By most accounts, the club is now recovering from its financial and public relations nightmare. Byrne and Discovery Land Company, an investor and an operating partner in the property, are girding for the long haul, raising dues and getting services back up to snuff while acknowledging that resumption of robust lot and membership sales is at least a few years off.
This past June, skeletons of partially constructed buildings remained, but construction workers milled about, brandishing hammers and sheetrock. Although building activity may never reach the peak of 2005-2006, when around 1,400 vehicles passed through the gates every day, construction has picked up from last year when contractors were told to stop working.

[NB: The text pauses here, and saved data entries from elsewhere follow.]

(* ===== verification/FileParsing.v ===== *)
(** The parsers of the route files (mp_routing/file_parsing.py): paths,
    path fractions and rates of the flows.

    [ast.literal_eval] and [eval] are modelled on the texts the files have:
    integers, lists and tuples; other texts count as an error. A file that
    is opened as text has its line ends translated to newlines. *)

From Stdlib Require Import Ascii.
From S2P Require Import Prelude PyDict PyStr PyFloat PyText TrialStore.

Local Open Scope string_scope.

(** * Texts *)

(** White space, as [str.strip], [int] and [float] skip it. *)
Definition is_blank (c : ascii) : bool :=
  match N_of_ascii c with 9%N | 10%N | 11%N | 12%N | 13%N | 32%N => true | _ => false end.
Fixpoint skip_blanks (s : string) : string :=
  match s with
  | String c s' => if is_blank c then skip_blanks s' else s
  | EmptyString => EmptyString
  end.
(** [s.rstrip()] *)
Fixpoint rstrip (s : string) : string :=
  match s with
  | EmptyString => EmptyString
  | String c s => match rstrip s with
                  | EmptyString => if is_blank c then EmptyString else String c EmptyString
                  | s => String c s
                  end
  end.
Definition strip (s : string) : string := rstrip (skip_blanks s).

Definition py_int (s : string) : res Z := int_of_str (strip s).
Definition py_float {F} `{PyFloatText F} (s : string) : res F := float_of_str (strip s).

(** [int(x)] of a float truncates. *)
Definition int_of_float {F} `{PyFloatText F} (x : F) : res Z :=
  match classify x with
  | FNan => Raise ValueError
  | FInf _ => Raise OverflowError
  | FFin neg n d => Ok (if neg then - (n / Zpos d) else n / Zpos d)%Z
  end.

(** [s.replace(c, '')] *)
Fixpoint str_remove (c : ascii) (s : string) : string :=
  match s with
  | EmptyString => EmptyString
  | String a s => if Ascii.eqb a c then str_remove c s else String a (str_remove c s)
  end.

(** [fd.readlines()]: the lines keep their newlines. *)
Fixpoint readlines (s : string) : list string :=
  match s with
  | EmptyString => []
  | String a s1 =>
      if Ascii.eqb a newline then String a EmptyString :: readlines s1
      else match readlines s1 with
           | w :: ws => String a w :: ws
           | [] => [String a EmptyString]
           end
  end.

(** * Literals *)

#[warnings="-register-all"]
Inductive lit : Type := LInt (z : Z) | LSeq (l : list lit).

Definition is_numeral (c : ascii) : bool := negb (not_decimal c).
(** The longest prefix of digits and signs, and the rest. *)
Fixpoint span_numeral (s : string) : string * string :=
  match s with
  | String c s' => if is_numeral c then let '(a, r) := span_numeral s' in (String c a, r) else (EmptyString, s)
  | EmptyString => (EmptyString, EmptyString)
  end.

Definition comma : ascii := ch 44.
Definition open_bracket : ascii := ch 91.
Definition close_bracket : ascii := ch 93.
Definition open_paren : ascii := ch 40.
Definition close_paren : ascii := ch 41.

(** The items up to [close], and whether a comma was among them. *)
Fixpoint parse_items (parse : string → option (lit * string)) (close : ascii) (m : nat) (s : string)
    : option (list lit * bool * string) :=
  match m with
  | O => None
  | S m =>
      match skip_blanks s with
      | EmptyString => None
      | String c r =>
          if Ascii.eqb c close then Some ([], false, r)
          else
            '(v, r) ← parse (String c r);
            match skip_blanks r with
            | EmptyString => None
            | String c r =>
                if Ascii.eqb c close then Some ([v], false, r)
                else if Ascii.eqb c comma then '(vs, _, r) ← parse_items parse close m r; Some (v :: vs, true, r)
                else None
            end
      end
  end.

(** [(x)] is [x], [(x,)] is a tuple. *)
Fixpoint parse_lit (n : nat) (s : string) : option (lit * string) :=
  match n with
  | O => None
  | S n =>
      match skip_blanks s with
      | EmptyString => None
      | String c r =>
          if Ascii.eqb c open_bracket then
            '(vs, _, r) ← parse_items (parse_lit n) close_bracket (S (String.length r)) r; Some (LSeq vs, r)
          else if Ascii.eqb c open_paren then
            '(vs, commas, r) ← parse_items (parse_lit n) close_paren (S (String.length r)) r;
            match vs, commas with
            | [v], false => Some (v, r)
            | _, _ => Some (LSeq vs, r)
            end
          else
            let '(a, r) := span_numeral (String c r) in
            match int_of_str a with Ok z => Some (LInt z, r) | Raise _ => None end
      end
  end.

Definition literal_eval (s : string) : res lit :=
  match parse_lit (S (String.length s)) s with
  | Some (v, r) => match skip_blanks r with EmptyString => Ok v | _ => Raise ValueError end
  | None => Raise ValueError
  end.

(** Iterating over a value, indexing it, and using it as a number. *)
Definition lit_items (v : lit) : res (list lit) := match v with LSeq l => Ok l | LInt _ => Raise TypeError end.
Definition lit_at (v : lit) (i : Z) : res lit := l ← lit_items v; py_index l i.
Definition lit_int (v : lit) : res Z := match v with LInt z => Ok z | LSeq _ => Raise TypeError end.

(** [[n + 1 for n in path]] *)
Definition shifted_path (path : lit) : res (list Z) :=
  nodes ← lit_items path; mapR (λ n, z ← lit_int n; Ok (z + 1)%Z) nodes.

(** [enumerate(flow)] with the shifted paths. *)
Definition flow_routes (flow : lit) : res (list (Z * list Z)) :=
  paths ← lit_items flow;
  mapR (λ '(path_id, path), p ← shifted_path path; Ok (Z.of_nat path_id, p)) (enumerate paths).

(** The concatenation of the lists of the items. *)
Definition concat_items {A} (f : lit → res (list A)) (v : lit) : res (list A) :=
  items ← lit_items v; ls ← mapR f items; Ok (concat ls).

(** * The parsers *)

(** [_read_node_file]; the carriage returns are gone already. The numerals
    are converted when the result is used. *)
Definition _read_node_file (p : path) : M fsys (list string) :=
  node_str ← read_text p;
  let node_str := str_remove close_bracket (str_remove open_bracket node_str) in
  mret (but_last (str_split dot (rstrip node_str))).

Section parsers.
Context {F : Type} `{PyFloatText F}.
Variables (seed_no : string) (mu sigma : F).
Abbreviation flow_def := (Z * Z * list F * (F * F))%type.

(** ** MPTestFileParser *)

(** The directory is a text. *)
Variable route_dir_text : string.

Definition mp_get_routes : M fsys (list (Z * list Z)) :=
  text ← read_text (segments (route_dir_text +:+ "./Paths_seed_" +:+ seed_no +:+ ".txt"));
  lift (routes ← literal_eval text; concat_items flow_routes routes).

(** [index_str[2:-1].split(',')[0]] and [float(val_str)] *)
Definition mp_add_partition (flow_dict : dict Z (list F)) (line : string) : res (dict Z (list F)) :=
  let s1 := str_split (ch 58) line in
  index_str ← py_index s1 0;
  val_str ← py_index s1 1;
  word ← py_index (str_split comma (str_but_last (str_drop 2 index_str))) 0;
  flow_num ← py_int word;
  x ← py_float val_str;
  Ok (Dict.set flow_dict flow_num (Dict.get_default [] flow_dict flow_num ++ [x])%list).

Definition mp_read_partitions_file (p : path) : M fsys (dict Z (list F)) :=
  text ← read_text p; lift (foldM mp_add_partition [] (readlines text)).

Definition seed_file (prefix : string) : path := segments (route_dir_text +:+ prefix +:+ seed_no +:+ ".txt").

Definition mp_get_flow_defs : M fsys (list flow_def) :=
  dests ← _read_node_file (seed_file "./Destinations_seed_");
  origins ← _read_node_file (seed_file "./Origins_seed_");
  parts ← mp_read_partitions_file (seed_file "./X_matrix_seed_");
  origins ← lift (mapR (λ o, z ← py_int o; Ok (z + 1)%Z) origins);
  dests ← lift (mapR (λ d, z ← py_int d; Ok (z + 1)%Z) dests);
  let od_pairs := zip origins dests in
  lift (mapR (λ '(ind, (src, dst)), x ← Dict.getitem parts (Z.of_nat ind); Ok (src, dst, x, (mu, sigma))) (enumerate od_pairs)).

(** ** NETestFileParser and VariableRateFileParser *)

(** The directory is a path. *)
Variable route_dir : path.

Definition ne_get_routes : M fsys (list (Z * list Z)) :=
  text ← read_text (joinpath route_dir ("Paths_seed_" +:+ seed_no +:+ ".txt"));
  lift (nets ← literal_eval text; concat_items (concat_items flow_routes) nets).

(** [flow_vs[t[0]][t[1]][t[2]] = flow_val] *)
Abbreviation fractions := (dict Z (dict Z (dict Z F))).
Definition ne_add_fraction (flow_vs : fractions) (line : string) : res fractions :=
  tup_lit ← py_index (str_split (ch 58) (str_drop 1 line)) 0;
  t ← literal_eval tup_lit;
  val ← py_index (str_split (ch 58) line) 1;
  flow_val ← py_float val;
  t0 ← lit_at t 0; net ← lit_int t0;
  t1 ← lit_at t 1; flow ← lit_int t1;
  t2 ← lit_at t 2; p ← lit_int t2;
  let flows := Dict.get_default [] flow_vs net in
  Ok (Dict.set flow_vs net (Dict.set flows flow (Dict.set (Dict.get_default [] flows flow) p flow_val))).

Definition ne_read_partitions_file (p : path) : M fsys fractions :=
  text ← read_text p; lift (foldM ne_add_fraction [] (readlines text)).

(** A path and a text cannot be added. *)
Definition ne_get_flow_defs : M fsys (list flow_def) := lift (Raise TypeError).

(** [iterdir()] and [is_file()]: the files of a directory, in any order. *)
Definition files_in (p : path) : M fsys (list path) := λ fs,
  if bool_decide (is_Some (files fs !! p)) then (Raise IOError, fs)
  else if bool_decide (p ∉ dirs fs) then (Raise FileNotFoundError, fs)
  else (Ok (filter (λ q, (q ≠ []) ∧ parent q = p) (map_to_list (files fs)).*1), fs).

Definition get_nw_id (file_name : string) : res Z :=
  tok ← py_index (str_split (ch 95) file_name) 2; py_int tok.

Definition get_flow_params (line : string) : res (Z * F) :=
  tok ← py_index (str_split (ch 58) line) (-1);
  let parm_list := str_split comma tok in
  m ← py_index parm_list 0; x ← py_float m; mu ← int_of_float x;
  s ← py_index parm_list 1; sigma ← py_float s;
  Ok (mu, sigma).

(** [rates[net_id][flow_id] = ...]; the entry of a network is made with its
    first flow. *)
Abbreviation rate_table := (dict Z (dict Z (F * F))).
Definition add_rate (net_id : Z) (rates : rate_table) (id_line : nat * string) : res rate_table :=
  '(m, s) ← get_flow_params id_line.2;
  Ok (Dict.set rates net_id (Dict.set (Dict.get_default [] rates net_id) (Z.of_nat id_line.1)
        (fmul (f_of_Z m) mu, fmul s sigma))).

Definition add_rate_file (rates : rate_table) (nw_file : path) : M fsys rate_table :=
  name ← lift (or_raise IndexError (last nw_file));
  net_id ← lift (get_nw_id name);
  text ← read_text nw_file;
  lift (foldM (add_rate net_id) rates (enumerate (readlines text))).

Definition _construct_rate_table : M fsys rate_table :=
  all_files ← files_in (joinpath route_dir "rate_files/");
  foldS add_rate_file [] all_files.

(** One flow: [routes[0]] gives its end points, and three routes are
    dropped. The rate table is a [defaultdict(dict)]. *)
Definition add_flow_def (tx_rates : rate_table) (net_id : Z) (acc : list flow_def * list (Z * list Z))
    (id_paths : Z * dict Z F) : res (list flow_def * list (Z * list Z)) :=
  let '(path_splits, routes) := acc in
  let '(flow_id, paths) := id_paths in
  r ← py_index routes 0; src_host ← py_index r.2 0;
  r ← py_index routes 0; dst_host ← py_index r.2 (-1);
  rate ← Dict.getitem (Dict.get_default [] tx_rates net_id) flow_id;
  Ok ((path_splits ++ [(src_host, dst_host, Dict.values paths, rate)])%list, drop 3 routes).

Definition vr_get_flow_defs : M fsys (list flow_def) :=
  parts ← ne_read_partitions_file (joinpath route_dir ("X_matrix_seed_" +:+ seed_no +:+ ".txt"));
  routes ← ne_get_routes;
  tx_rates ← _construct_rate_table;
  '(path_splits, _) ← lift (foldM (λ acc '(net_id, net_flows),
    foldM (add_flow_def tx_rates net_id) acc net_flows) ([], routes) parts);
  mret path_splits.
End parsers.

Inside the Warren Miller Lodge, a handful of employees were hard at work in the empty building, perhaps scrubbing away the last remnants of the Blixseths. Most of the French chateau furniture hand-picked by Edra has been placed in storage. Gone as well is the seldom-used caviar bar. It has been converted into a casual breakfast bar, where members can now grab a Danish and coffee before hitting the slopes. Touches of the olden days can still be spotted. Visitors will find the bathrooms stocked as usual with L’Occitane products, while the occasional item such as a lamp sprouting bright pink feathers serve as reminders of a not-too-distant past.
Like the Taj Mahal, the Warren Miller Lodge will most likely endure for generations, titillating its visitors with its storied history. After all, this is the stuff of which myths are made.